(** An application that was withdrawn still counts as one: its event stays. *)
Example applied_for_ever :
  hasApplied (Some (obj [("events", Some (JArr [obj [("event_type", Some (JStr "applied")); ("contributor", Some (JStr "GA"))];
    obj [("event_type", Some (JStr "withdrawn")); ("contributor", Some (JStr "GA"))]]))])) (Some "GA") = Ret true.
Proof. reflexivity. Qed.
End IssueTheorems.

(** ** Concrete runs *)


Lemma profile_page_opens_witness :
  ∃ count near rows items n orgs,
    ProfilePage.render None (Some alice) (Some alice)
      (Profile.receive (reply_of (default route_not_found
         (match (get_profile migrate_schema alice (World sample_db [])).1 with Ret r => Some r | Throw _ => None end)))
         Profile.initial) =
      Ret (ProfilePage.Shown (Some (JStr alice)) true count near rows items) ∧
    length (orgs : list (string * (Z * Z))) = length rows ∧ count = Some (jint n).
Proof.
  destruct (get_profile migrate_schema alice (World sample_db [])) as [o w'] eqn:E.
  assert (∃ res, o = Ret res ∧ Http.status res = 200) as (res & -> & Hs).
  { assert (o = (get_profile migrate_schema alice (World sample_db [])).1) as -> by (by rewrite E).
    eexists. split; vm_compute; reflexivity. }
  destruct (profile_page_opens migrate_schema alice (World sample_db []) w' res None (Some alice) Profile.initial E Hs)
    as (own & count & near & rows & items & n & orgs & H & Hown & Hc & _ & Hall & _).
  exists count, near, rows, items, n, orgs. cbn [fst default Datatypes.id]. split; [|split; [|exact Hc]].
  - rewrite Hown in H. exact H.
  - by eapply Forall2_length.
Defined.

(** What the card, the labels and the timeline of an issue that loads would show. *)
Example issue_shown :
  IssuePage.render (Some "GA")
    (mkLoaded (Some (obj
      [("issue", Some (obj [("title", Some (JStr "A bug")); ("labels", Some (JStr "bug, ,ui "));
          ("created_at", Some (JStr "2026-07-20")); ("status", Some (JStr "open"));
          ("body", Some (JStr "hello")); ("github_url", Some JNull)]));
       ("applicant_count", Some (jint 4)); ("assigned_to", Some JNull);
       ("events", Some (JArr [obj [("event_type", Some (JStr "applied")); ("contributor", Some (JStr "GA"));
          ("timestamp", Some (JStr "2026-07-20")); ("tx_hash", Some JNull)]]))])) false None) IssuePage.initial =
  Ret (IssuePage.Shown (Some (JStr "A bug")) 1784505600000 ["bug"; "ui"] (Some (jint 4)) true None
    (Some "<p>hello</p>") [IssuePage.mkItem "info" (Some (JStr "Applied")) (Some (JStr "GA")) 1784505600000 None]
    [IssuePage.ActionButton IssuePage.Withdraw false false] None IssuePage.medium).
Proof. vm_compute. reflexivity. Qed.

(** The row of an organisation turns to a warning at three assignments, the last colour at four. *)
Example row_colors : ProfilePage.barColor <$> [0; 2; 3; 4] =
  [ProfilePage.success; ProfilePage.success; ProfilePage.warning; ProfilePage.danger].
Proof. reflexivity. Qed.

§ **WHAT YOU NEED TO DO**:
Output exactly one stretch of the listing: from the line containing "(match (get_profile migrate_schema" through the line containing "Some JNull)]]))])) false", both end lines included.

§ **TASK SOLUTION**:
         (match (get_profile migrate_schema alice (World sample_db [])).1 with Ret r => Some r | Throw _ => None end)))
         Profile.initial) =
      Ret (ProfilePage.Shown (Some (JStr alice)) true count near rows items) ∧
    length (orgs : list (string * (Z * Z))) = length rows ∧ count = Some (jint n).
Proof.
  destruct (get_profile migrate_schema alice (World sample_db [])) as [o w'] eqn:E.
  assert (∃ res, o = Ret res ∧ Http.status res = 200) as (res & -> & Hs).
  { assert (o = (get_profile migrate_schema alice (World sample_db [])).1) as -> by (by rewrite E).
    eexists. split; vm_compute; reflexivity. }
  destruct (profile_page_opens migrate_schema alice (World sample_db []) w' res None (Some alice) Profile.initial E Hs)
    as (own & count & near & rows & items & n & orgs & H & Hown & Hc & _ & Hall & _).
  exists count, near, rows, items, n, orgs. cbn [fst default Datatypes.id]. split; [|split; [|exact Hc]].
  - rewrite Hown in H. exact H.
  - by eapply Forall2_length.
Defined.

(** What the card, the labels and the timeline of an issue that loads would show. *)
Example issue_shown :
  IssuePage.render (Some "GA")
    (mkLoaded (Some (obj
      [("issue", Some (obj [("title", Some (JStr "A bug")); ("labels", Some (JStr "bug, ,ui "));
          ("created_at", Some (JStr "2026-07-20")); ("status", Some (JStr "open"));
          ("body", Some (JStr "hello")); ("github_url", Some JNull)]));
       ("applicant_count", Some (jint 4)); ("assigned_to", Some JNull);
       ("events", Some (JArr [obj [("event_type", Some (JStr "applied")); ("contributor", Some (JStr "GA"));
          ("timestamp", Some (JStr "2026-07-20")); ("tx_hash", Some JNull)]]))])) false None) IssuePage.initial =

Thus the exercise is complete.